— THE TASK —
For the entries that follow, restate word for word the line containing "Lemma submit_cases (env", the line containing "as [(host &", and every line that lies between them.

Stored data entries:
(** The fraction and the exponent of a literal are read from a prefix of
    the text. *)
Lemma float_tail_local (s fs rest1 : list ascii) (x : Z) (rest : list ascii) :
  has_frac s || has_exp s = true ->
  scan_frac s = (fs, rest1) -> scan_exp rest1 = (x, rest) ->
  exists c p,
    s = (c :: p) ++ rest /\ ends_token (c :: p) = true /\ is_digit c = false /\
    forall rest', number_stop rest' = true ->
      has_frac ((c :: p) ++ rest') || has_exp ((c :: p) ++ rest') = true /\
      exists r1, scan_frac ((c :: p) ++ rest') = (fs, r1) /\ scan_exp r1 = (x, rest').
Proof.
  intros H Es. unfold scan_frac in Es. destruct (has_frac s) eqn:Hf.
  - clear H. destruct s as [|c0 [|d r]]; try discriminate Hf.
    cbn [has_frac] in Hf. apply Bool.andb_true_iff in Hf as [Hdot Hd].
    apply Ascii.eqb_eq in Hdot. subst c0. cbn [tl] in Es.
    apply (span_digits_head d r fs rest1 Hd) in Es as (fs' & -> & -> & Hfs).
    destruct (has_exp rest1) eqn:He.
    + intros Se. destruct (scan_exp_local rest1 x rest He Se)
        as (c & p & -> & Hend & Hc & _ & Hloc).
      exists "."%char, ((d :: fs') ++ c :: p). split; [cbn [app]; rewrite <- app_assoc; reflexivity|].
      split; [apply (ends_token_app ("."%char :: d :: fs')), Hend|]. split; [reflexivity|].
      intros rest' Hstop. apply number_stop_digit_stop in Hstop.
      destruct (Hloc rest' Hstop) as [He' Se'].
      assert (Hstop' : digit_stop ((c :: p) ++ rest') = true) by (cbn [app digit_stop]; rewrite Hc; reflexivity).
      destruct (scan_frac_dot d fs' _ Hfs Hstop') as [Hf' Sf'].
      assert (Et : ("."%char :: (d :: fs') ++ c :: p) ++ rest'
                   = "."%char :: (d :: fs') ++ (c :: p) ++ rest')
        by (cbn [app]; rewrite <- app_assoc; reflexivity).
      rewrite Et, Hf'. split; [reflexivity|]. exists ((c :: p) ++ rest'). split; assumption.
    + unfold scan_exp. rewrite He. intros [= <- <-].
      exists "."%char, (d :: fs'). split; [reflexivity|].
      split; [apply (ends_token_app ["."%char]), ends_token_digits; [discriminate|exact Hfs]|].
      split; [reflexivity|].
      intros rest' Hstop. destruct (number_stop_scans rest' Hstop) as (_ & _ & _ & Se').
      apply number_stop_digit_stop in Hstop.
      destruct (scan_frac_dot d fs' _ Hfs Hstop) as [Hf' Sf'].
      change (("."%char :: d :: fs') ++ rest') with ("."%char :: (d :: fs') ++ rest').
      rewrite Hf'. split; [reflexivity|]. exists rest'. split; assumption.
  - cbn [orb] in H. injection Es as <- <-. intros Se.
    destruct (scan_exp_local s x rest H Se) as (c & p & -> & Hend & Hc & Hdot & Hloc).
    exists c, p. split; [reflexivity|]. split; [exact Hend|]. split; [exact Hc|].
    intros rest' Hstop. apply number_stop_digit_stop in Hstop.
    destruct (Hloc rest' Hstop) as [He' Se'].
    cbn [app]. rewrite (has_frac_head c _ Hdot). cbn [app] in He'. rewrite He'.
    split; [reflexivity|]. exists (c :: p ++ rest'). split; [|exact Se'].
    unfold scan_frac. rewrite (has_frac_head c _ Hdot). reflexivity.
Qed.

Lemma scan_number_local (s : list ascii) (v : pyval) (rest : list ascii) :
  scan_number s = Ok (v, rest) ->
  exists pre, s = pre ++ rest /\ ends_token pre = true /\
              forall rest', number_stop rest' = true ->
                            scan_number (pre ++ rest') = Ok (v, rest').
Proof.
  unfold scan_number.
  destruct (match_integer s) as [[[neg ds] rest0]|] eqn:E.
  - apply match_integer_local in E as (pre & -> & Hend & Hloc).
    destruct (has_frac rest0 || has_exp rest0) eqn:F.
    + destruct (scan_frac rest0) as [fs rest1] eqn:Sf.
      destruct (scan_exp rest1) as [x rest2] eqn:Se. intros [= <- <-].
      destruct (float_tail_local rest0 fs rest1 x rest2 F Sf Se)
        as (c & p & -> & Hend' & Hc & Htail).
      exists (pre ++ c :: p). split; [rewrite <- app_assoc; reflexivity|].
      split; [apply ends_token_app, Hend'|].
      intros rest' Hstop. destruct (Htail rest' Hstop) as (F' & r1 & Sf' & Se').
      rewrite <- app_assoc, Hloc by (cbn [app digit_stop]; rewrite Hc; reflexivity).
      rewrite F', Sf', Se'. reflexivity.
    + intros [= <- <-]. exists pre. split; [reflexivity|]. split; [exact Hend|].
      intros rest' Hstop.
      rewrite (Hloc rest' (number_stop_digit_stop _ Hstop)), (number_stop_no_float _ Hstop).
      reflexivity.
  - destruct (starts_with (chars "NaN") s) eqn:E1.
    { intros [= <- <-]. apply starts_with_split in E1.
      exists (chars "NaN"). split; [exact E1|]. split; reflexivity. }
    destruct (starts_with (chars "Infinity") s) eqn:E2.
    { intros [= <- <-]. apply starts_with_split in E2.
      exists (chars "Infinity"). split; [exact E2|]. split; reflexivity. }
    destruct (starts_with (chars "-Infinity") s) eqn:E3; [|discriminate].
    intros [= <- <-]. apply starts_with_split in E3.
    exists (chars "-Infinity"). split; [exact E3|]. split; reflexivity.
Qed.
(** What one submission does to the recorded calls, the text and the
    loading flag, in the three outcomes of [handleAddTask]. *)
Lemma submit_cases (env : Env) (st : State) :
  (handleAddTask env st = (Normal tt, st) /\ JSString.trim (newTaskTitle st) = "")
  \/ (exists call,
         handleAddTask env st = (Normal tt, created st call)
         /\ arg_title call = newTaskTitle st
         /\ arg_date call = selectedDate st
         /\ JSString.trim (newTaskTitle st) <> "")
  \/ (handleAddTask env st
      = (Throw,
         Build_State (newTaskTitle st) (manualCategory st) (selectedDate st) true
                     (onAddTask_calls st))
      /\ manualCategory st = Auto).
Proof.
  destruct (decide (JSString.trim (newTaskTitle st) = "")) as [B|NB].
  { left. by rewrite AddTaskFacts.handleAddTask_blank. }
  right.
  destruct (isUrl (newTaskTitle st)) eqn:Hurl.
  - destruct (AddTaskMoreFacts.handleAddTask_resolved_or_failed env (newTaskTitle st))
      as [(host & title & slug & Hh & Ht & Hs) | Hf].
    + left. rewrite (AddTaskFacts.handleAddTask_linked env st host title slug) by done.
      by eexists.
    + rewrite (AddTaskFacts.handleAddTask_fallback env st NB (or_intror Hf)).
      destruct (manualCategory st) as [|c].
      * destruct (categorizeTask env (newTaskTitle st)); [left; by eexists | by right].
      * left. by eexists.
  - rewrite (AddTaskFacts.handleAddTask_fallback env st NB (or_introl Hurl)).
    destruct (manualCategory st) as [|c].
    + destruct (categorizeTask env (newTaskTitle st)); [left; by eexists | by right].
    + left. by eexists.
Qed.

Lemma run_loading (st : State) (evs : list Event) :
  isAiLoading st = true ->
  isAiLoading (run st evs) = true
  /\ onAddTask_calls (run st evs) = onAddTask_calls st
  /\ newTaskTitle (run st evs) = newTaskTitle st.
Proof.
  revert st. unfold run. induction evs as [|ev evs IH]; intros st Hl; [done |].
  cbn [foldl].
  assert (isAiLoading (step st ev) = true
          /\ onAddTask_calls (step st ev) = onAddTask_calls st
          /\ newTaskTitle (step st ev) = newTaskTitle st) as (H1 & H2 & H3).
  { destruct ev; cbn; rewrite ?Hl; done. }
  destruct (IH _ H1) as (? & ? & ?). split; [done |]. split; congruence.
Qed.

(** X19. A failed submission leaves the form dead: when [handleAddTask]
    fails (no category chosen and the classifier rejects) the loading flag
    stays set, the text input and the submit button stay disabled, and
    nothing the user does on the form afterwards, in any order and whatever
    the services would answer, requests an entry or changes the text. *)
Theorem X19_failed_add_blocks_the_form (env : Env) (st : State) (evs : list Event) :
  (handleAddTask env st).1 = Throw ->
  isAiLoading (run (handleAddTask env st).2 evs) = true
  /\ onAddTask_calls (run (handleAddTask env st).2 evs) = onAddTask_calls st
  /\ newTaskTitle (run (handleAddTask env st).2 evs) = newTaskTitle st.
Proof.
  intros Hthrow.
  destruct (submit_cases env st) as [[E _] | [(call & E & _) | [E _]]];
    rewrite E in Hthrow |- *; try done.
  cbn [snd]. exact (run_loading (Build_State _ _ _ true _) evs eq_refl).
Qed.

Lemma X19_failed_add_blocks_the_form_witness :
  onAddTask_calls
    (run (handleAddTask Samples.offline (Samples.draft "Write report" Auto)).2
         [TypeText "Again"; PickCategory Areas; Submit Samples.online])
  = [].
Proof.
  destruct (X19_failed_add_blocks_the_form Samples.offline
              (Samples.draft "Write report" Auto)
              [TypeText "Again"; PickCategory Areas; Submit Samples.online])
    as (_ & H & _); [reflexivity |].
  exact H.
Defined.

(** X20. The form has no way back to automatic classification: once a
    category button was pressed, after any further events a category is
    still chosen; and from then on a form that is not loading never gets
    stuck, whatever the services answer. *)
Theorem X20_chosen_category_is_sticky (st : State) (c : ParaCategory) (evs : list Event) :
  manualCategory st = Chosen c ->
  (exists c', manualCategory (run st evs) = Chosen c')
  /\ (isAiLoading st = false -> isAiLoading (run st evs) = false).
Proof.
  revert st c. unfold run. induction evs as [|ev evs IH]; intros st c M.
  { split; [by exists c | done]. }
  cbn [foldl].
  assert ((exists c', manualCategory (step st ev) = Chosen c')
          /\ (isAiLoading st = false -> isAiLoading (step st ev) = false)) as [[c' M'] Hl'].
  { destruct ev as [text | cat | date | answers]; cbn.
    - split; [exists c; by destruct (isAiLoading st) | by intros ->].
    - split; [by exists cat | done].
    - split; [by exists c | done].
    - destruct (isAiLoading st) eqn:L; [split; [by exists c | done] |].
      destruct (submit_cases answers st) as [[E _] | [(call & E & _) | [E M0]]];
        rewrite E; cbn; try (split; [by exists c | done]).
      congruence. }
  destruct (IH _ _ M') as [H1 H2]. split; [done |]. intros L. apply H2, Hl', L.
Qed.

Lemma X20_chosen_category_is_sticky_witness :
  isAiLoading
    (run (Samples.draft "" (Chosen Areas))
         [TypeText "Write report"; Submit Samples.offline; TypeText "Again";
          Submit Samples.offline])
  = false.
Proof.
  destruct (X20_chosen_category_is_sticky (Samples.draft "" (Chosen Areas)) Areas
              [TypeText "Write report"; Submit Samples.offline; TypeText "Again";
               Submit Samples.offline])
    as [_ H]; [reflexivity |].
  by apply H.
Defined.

— SOLUTION TO THE EXERCISE —
Lemma submit_cases (env : Env) (st : State) :
  (handleAddTask env st = (Normal tt, st) /\ JSString.trim (newTaskTitle st) = "")
  \/ (exists call,
         handleAddTask env st = (Normal tt, created st call)
         /\ arg_title call = newTaskTitle st
         /\ arg_date call = selectedDate st
         /\ JSString.trim (newTaskTitle st) <> "")
  \/ (handleAddTask env st
      = (Throw,
         Build_State (newTaskTitle st) (manualCategory st) (selectedDate st) true
                     (onAddTask_calls st))
      /\ manualCategory st = Auto).
Proof.
  destruct (decide (JSString.trim (newTaskTitle st) = "")) as [B|NB].
  { left. by rewrite AddTaskFacts.handleAddTask_blank. }
  right.
  destruct (isUrl (newTaskTitle st)) eqn:Hurl.
  - destruct (AddTaskMoreFacts.handleAddTask_resolved_or_failed env (newTaskTitle st))
      as [(host & title & slug & Hh & Ht & Hs) | Hf].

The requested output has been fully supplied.